The theoretical reflection about sensemaking then can offer a useful perspective to better define the relevance communication and dissemination can have in the delivery of a local development proposal, a participatory initiative, and an engagement strategy. In fact, far from being an autonomous and independent set of activities that comes at the end (reporting about the outcomes) good communication and dissemination tools should accompany the engagement activities from the early stages, contributing to produce original, collective knowledge built upon experience and interaction. In this framework, the establishment of an active relationship with the context is very important, and intercepts the way we produce  identity, identification, sense of ownership and belonging, as who we think we are in our context shapes what we enact and how we interpret events (3).

many people that were not born and raised in Halandri shared that this performance was actually a connecting point between them as residents of the area and the area itself

Nadia Siokou, Ohi Paizhoume

On the importance of narratives

Dialogues and narratives are our way to enact the environments we face. As we speak and build narrative accounts we understand what we think, organize our experiences, find our way to control and predict events, reduce complexity, manage change. Our interpretations of reality become evident through narratives (written and spoken) (4) which convey the sense we make of events. Scholars describe sense making as a social activity, however they also stress that the audience for sensemaking includes the speakers themselves (5), underlying that the narratives are both individual and shared - an evolving product of social interaction in which individuals simultaneously shape and react to the experiences they face.

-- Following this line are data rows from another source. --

(* ===== verification/Memory.v ===== *)
(** * The memory store

    Models [crates/memory/src/lib.rs]: memory records and their trust levels, the
    SQLite recall index that is kept beside the store, hybrid recall, storage rows, and
    the namespace-aware [PersistentMemory] with its writing-style preferences and project
    graph, and the feature-hashing embedder.

    A vector is a list of [f32], each its 32 bits; scores are computed on the IEEE values
    with the operations of the Standard Library's [SpecFloat].  The full-text search of SQLite is a
    parameter ([FullText]), and so are the character tables of Unicode ([CharTables]); the
    tables of the index are modelled, the full-text table in row order. *)

From stdpp Require Import base gmap strings list sorting pretty.
From Stdlib Require Import Ascii SpecFloat.
From S2P Require Import Prelude Text.

(** ** Single precision *)

Definition f32 : Type := N.

Definition f32_val (b : f32) : spec_float :=
  let sign := N.testbit b 31 in
  let e := N.land (N.shiftr b 23) 255 in
  let m := N.land b 8388607 in
  match e, m with
  | 255%N, 0%N => S754_infinity sign
  | 255%N, _ => S754_nan
  | 0%N, 0%N => S754_zero sign
  | 0%N, N.pos p => S754_finite sign p (-149)
  | _, _ =>
    match (m + 8388608)%N with
    | N.pos p => S754_finite sign p (Z.of_N e - 150)
    | 0%N => S754_zero sign
    end
  end.

Definition sign_bit (s : bool) : N := if s then 2147483648 else 0.
Definition f32_bits (v : spec_float) : f32 :=
  match v with
  | S754_zero s => sign_bit s
  | S754_infinity s => sign_bit s + 2139095040
  | S754_nan => 2143289344
  | S754_finite s m e =>
    sign_bit s + if (8388608 <=? N.pos m)%N
                 then Z.to_N (e + 150) * 8388608 + (N.pos m - 8388608) else N.pos m
  end%N.

Definition sf_add (a b : spec_float) : spec_float := SFadd 24 128 a b.
Definition sf_mul (a b : spec_float) : spec_float := SFmul 24 128 a b.
Definition sf_div (a b : spec_float) : spec_float := SFdiv 24 128 a b.
Definition sf_sqrt (a : spec_float) : spec_float := SFsqrt 24 128 a.
Definition sf_of_Z (z : Z) : spec_float := binary_normalize 24 128 z 0 false.
Definition sf_zero : spec_float := S754_zero false.
(** [f32::EPSILON] *)
Definition sf_epsilon : spec_float := binary_normalize 24 128 1 (-23) false.

Definition signed (s : bool) (m : positive) : Z := if s then Z.neg m else Z.pos m.
(** [a.mul_add(b, c)]: one rounding of the exact result. *)
Definition sf_fma (a b c : spec_float) : spec_float :=
  match a, b, c with
  | S754_finite sa ma ea, S754_finite sb mb eb, S754_finite sc mc ec =>
    let e := Z.min (ea + eb) ec in
    let product := (signed sa ma * signed sb mb * 2 ^ (ea + eb - e))%Z in
    let addend := (signed sc mc * 2 ^ (ec - e))%Z in
    binary_normalize 24 128 (product + addend) e false
  | _, _, _ => sf_add (sf_mul a b) c
  end.

(** [to_le_bytes] and [from_le_bytes] *)
Definition to_le_bytes (b : f32) : list N :=
  [N.land b 255; N.land (N.shiftr b 8) 255; N.land (N.shiftr b 16) 255;
   N.land (N.shiftr b 24) 255]%N.
Definition from_le_bytes (a b c d : N) : f32 :=
  (a + 256 * b + 65536 * c + 16777216 * d)%N.

Definition encode_vector (vector : list f32) : list N := vector ≫= to_le_bytes.

Fixpoint decode_chunks (l : list N) : option (list f32) :=
  match l with
  | [] => Some []
  | a :: b :: c :: d :: l => cons (from_le_bytes a b c d) <$> decode_chunks l
  | _ => None
  end.

Definition decode_vector (l : list N) (dimensions : Z) : option (list f32) :=
  if (dimensions <? 0)%Z || negb (Z.of_nat (length l) =? dimensions * 4)%Z then None
  else decode_chunks l.

(** ** Data *)

Inductive MemoryTier : Type := Working | Episodic | Semantic | Procedural | Project | Relationship.

Inductive MemoryTrust : Type :=
  | TrustedUser
  | ReviewedInference
  | ProposedInference
  | BackgroundObservation
  | Recalled.

Record EmbeddingModel : Type := mkEmbeddingModel {
  em_id : string;
  em_version : string;
  em_dimensions : nat;
  em_license : string;
}.

Inductive MemoryError : Type :=
  | Missing (id : Uuid)
  | NotProposed
  | RecursiveExtraction
  | EmbeddingDimensions
  | MissingProvenance
  | MissingEmbeddingProvenance
  | MissingNamespace
  | MissingProjectNode (id : Uuid)
  | DuplicateStorageRow (id : Uuid)
  | UnexpectedEmbeddingProvenance.

Inductive MemoryNamespace : Type :=
  | Global
  | Profile (id : string)
  | ProjectScope (id : string)
  | Conversation (id : string).

Global Instance MemoryTier_eq_dec : EqDecision MemoryTier.
Proof. solve_decision. Defined.
Global Instance MemoryTrust_eq_dec : EqDecision MemoryTrust.
Proof. solve_decision. Defined.
Global Instance MemoryNamespace_eq_dec : EqDecision MemoryNamespace.
Proof. solve_decision. Defined.
Definition namespace_code (n : MemoryNamespace) : nat * string :=
  match n with Global => (0, "") | Profile s => (1, s) | ProjectScope s => (2, s) | Conversation s => (3, s) end.
Definition namespace_decode (p : nat * string) : option MemoryNamespace :=
  match p with
  | (0, _) => Some Global | (1, s) => Some (Profile s) | (2, s) => Some (ProjectScope s)
  | (3, s) => Some (Conversation s) | _ => None
  end.
Global Instance MemoryNamespace_countable : Countable MemoryNamespace.
Proof. apply (inj_countable namespace_code namespace_decode). by intros []. Defined.

Record StylePreference : Type := mkStylePreference {
  sp_id : Uuid;
  sp_namespace : MemoryNamespace;
  sp_description : string;
  sp_examples : list string;
  sp_source_event_ids : list string;
  sp_confidence : f32;
  sp_reviewed : bool;
}.
Global Instance StylePreference_eta : Eta StylePreference :=
  λ r, mkStylePreference (sp_id r) (sp_namespace r) (sp_description r) (sp_examples r)
    (sp_source_event_ids r) (sp_confidence r) (sp_reviewed r).

Record ProjectNode : Type := mkProjectNode {
  pn_id : Uuid;
  pn_namespace : MemoryNamespace;
  pn_kind : string;
  pn_name : string;
  pn_attributes : gmap string string;
  pn_source_event_ids : list string;
}.

Record ProjectRelation : Type := mkProjectRelation {
  pr_from : Uuid;
  pr_relation : string;
  pr_to : Uuid;
  pr_source_event_ids : list string;
}.
Global Instance ProjectRelation_eq_dec : EqDecision ProjectRelation.
Proof. solve_decision. Defined.

Record Memory : Type := mkMemory {
  m_id : Uuid;
  m_tier : MemoryTier;
  m_trust : MemoryTrust;
  m_content : string;
  m_source_event_ids : list string;
  m_confidence : f32;
  m_sensitivity : string;
  m_created_at : DateTime;
  m_expires_at : option DateTime;
  m_conflicts_with : list Uuid;
}.
Global Instance Memory_eta : Eta Memory :=
  λ r, mkMemory (m_id r) (m_tier r) (m_trust r) (m_content r) (m_source_event_ids r)
    (m_confidence r) (m_sensitivity r) (m_created_at r) (m_expires_at r) (m_conflicts_with r).

Inductive MemoryStorageRow : Type :=
  | Active (memory : Memory) (embedding : option (list f32)) (embedding_model_id : option string)
  | Rejected (id : Uuid).
Lemma approve_run id s :
  StoreOk s →
  (∃ m, ms_memories s !! id = Some m ∧ m_trust m = ProposedInference ∧
     approve id s = (Ok (), refreshed (index_synchronized s) (reviewed_memory m)
       (stored (reviewed_memory m) None "" s))) ∨
  ∃ e, approve id s = (Err e, s).
Proof.
  intros Hok. unfold approve. munfold.
  destruct (ms_memories s !! id) as [m|] eqn:Hm; munfold; [|by eauto].
  case_bool_decide; munfold; [left|by eauto]. exists m. split_and!; [done..|].
  destruct (so_memories _ Hok _ _ Hm) as (Hid & _ & _).
  rewrite (alter_alt_Some _ _ _ _ Hm).
  assert (s <| ms_memories ::= λ _, <[id := reviewed_memory m]> (ms_memories s) |> =
    stored (reviewed_memory m) None "" s) as Hs.
  { unfold stored. cbn. rewrite Hid. f_equal. symmetry. apply set_eq. intros j.
    rewrite elem_of_difference, elem_of_singleton. split; [naive_solver|]. intros Hj.
    split; [done|]. intros ->. apply (so_rejected _ Hok) in Hj. congruence. }
  trans (refresh_index (index_synchronized s) id (stored (reviewed_memory m) None "" s)).
  - by rewrite <- Hs.
  - apply refresh_index_run; [|done]. rewrite <- Hid. apply lookup_insert_eq.
Qed.

Lemma approve_ok id s : StoreOk s → StoreOk (state_of (approve id) s).
Proof.
  intros Hok. unfold state_of.
  destruct (approve_run id s Hok) as [(m & Hm & Ht & ->)|[e ->]]; [|done].
  apply stored_ok; [|done]. destruct (so_memories _ Hok _ _ Hm) as (_ & ? & _). split_and!; done.
Qed.

(** A store without one memory; [f] changes the links of the others and the tombstones grow. *)
Definition removed (id : Uuid) (f : Memory → Memory) (tombstones : gset Uuid) (s : MemoryStore)
    : MemoryStore :=
  mkMemoryStore (ms_embedding_model s) (f <$> base.delete id (ms_memories s))
    (base.delete id (ms_embeddings s)) (base.delete id (ms_embedding_models s))
    (ms_rejected s ∪ tombstones) (ms_recall_index s).

(** Changes of a memory's links only. *)
Definition only_links (f : Memory → Memory) : Prop :=
  ∀ m, indexed (f m) = indexed m ∧ m_id (f m) = m_id m ∧
    m_source_event_ids (f m) = m_source_event_ids m.

Lemma only_links_same s (g : gmap Uuid Memory → gmap Uuid Memory) :
  (∀ id, indexed <$> g (ms_memories s) !! id = indexed <$> ms_memories s !! id) →
  same_indexed s (s <| ms_memories ::= g |>).
Proof. intros Hg. by constructor. Qed.
Definition aggregates_in_range (from to : option string) (s : UsageLedger) : UsageLedger :=
  match from, to with
  | None, None => aggregate_snapshot s
  | _, _ =>
    let filtered := foldl (λ l r, charge (ur_turn_id r) (ur_session_id r) (ur_day_utc r) (ur_scope_key r)
                                    (add_usage r) l) ledger_default
                      (filter (λ r, day_in_range (ur_day_utc r) from to) (ul_records s)) in
    let filtered := foldl (λ l r, charge_egress r l) filtered
                      (filter (λ r, day_in_range (day_string (er_at r)) from to) (ul_egress s)) in
    filtered <| ul_days := filter (λ e : string * UsageAggregate, day_in_range e.1 from to) (ul_days s) |>
  end.

Definition merge_append_only (newer : UsageLedger) : UM () :=
  _ ← validate_schema;
  _ ← reject_if (negb (ul_schema_version newer =? LEDGER_SCHEMA_VERSION)%N)
        (UnsupportedSchema (ul_schema_version newer));
  _ ← modify (merge_aggregates_from newer);
  modify (λ s, s <| ul_active_turns ::= λ m, ul_active_turns newer ∪ m |>
                 <| ul_seen_event_ids ::= λ X, X ∪ ul_seen_event_ids newer |>
                 <| ul_seen_egress_ids ::= λ X, X ∪ ul_seen_egress_ids newer |>).
End ledger.

(** ** Budgets *)

Inductive BudgetResource : Type := Tokens | CostMicrousd | ToolCalls.

Record BudgetLimits : Type := mkBudgetLimits {
  bl_tokens : option N;
  bl_cost_microusd : option N;
  bl_tool_calls : option N;
}.

Inductive BudgetState : Type :=
  | WithinLimits
  | Exhausted (resource : BudgetResource) (used limit : N)
  | CostUnverifiable (unknown_steps limit_microusd : N).

Definition exceeded (b : BudgetState) : bool := match b with WithinLimits => false | _ => true end.

Definition check_cost (usage : UsageAggregate) (limits : BudgetLimits) : BudgetState :=
  match bl_cost_microusd limits with
  | None => WithinLimits
  | Some limit =>
    if (0 <? ag_unknown_cost_steps usage)%N then CostUnverifiable (ag_unknown_cost_steps usage) limit
    else if (limit <=? ag_reported_cost_microusd usage)%N
    then Exhausted CostMicrousd (ag_reported_cost_microusd usage) limit else WithinLimits
  end.

Definition check_tools (usage : UsageAggregate) (limits : BudgetLimits) : BudgetState :=
  match bl_tool_calls limits with
  | Some limit => if (limit <=? ag_tool_calls usage)%N then Exhausted ToolCalls (ag_tool_calls usage) limit
                  else check_cost usage limits
  | None => check_cost usage limits
  end.

Definition check_budget (scope_key : string) (limits : BudgetLimits) (s : UsageLedger) : BudgetState :=
  let usage := default aggregate_default (ul_scopes s !! scope_key) in
  match bl_tokens limits with
  | Some limit => if (limit <=? tu_total (ag_tokens usage))%N
                  then Exhausted Tokens (tu_total (ag_tokens usage)) limit else check_tools usage limits
  | None => check_tools usage limits
  end.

>> LISTEN: The importance of narratives
George Sachinis from Ohi Pezoume reflects upon the role the hidden aqueduct can have in generating multiple overlapping narratives

The collective acceptance, perception, interpretation, adoption and understanding of the manifold ways in which the Hadrian aqueduct can bring life to the local community is hence a completely open, and rather unpredictable process. Far from being influenced only by the effectiveness of good design, planning or communication activities (good ideas are not enough!), to succeed it will also have to rely on the ongoing process of sensemaking that the community is already bringing about. “The under self” and the other perfomances taking place into the old water reservoir, urban walks, oral history, engagement activities will play the crucial role of feeding this process through experience, favoring interaction, exchange, dialogue, stimulating feedback, reactions and retrospection contributing to engage multiple voices into the production of multiple narratives.

(1) Weick, K. E. (1995), “Sense and sense making in organizations”, SAGE Publications inc.
(2) Brown, A. D.; Colville, I.; Pye, A. (2015). "Making Sense of Sensemaking in Organization Studies". Organization Studies. 36 (2): 265–277. 
(3) Thurlow, A., & Mills, J. (2009). “Change, talk and sensemaking”. Journal of Organizational Change Management, 22(5): 459–579.
(4) Currie, G., & Brown, A. (2003). “A narratological approach to understanding processes of organizing in a UK hospital”. Human Relations, 56: 563–586.
(5) Watson, T. J. (1995). “Rhetoric, discourse and argument in organizational sensemaking: A reflexive tale”. Organization Studies, 16(5): 805–821.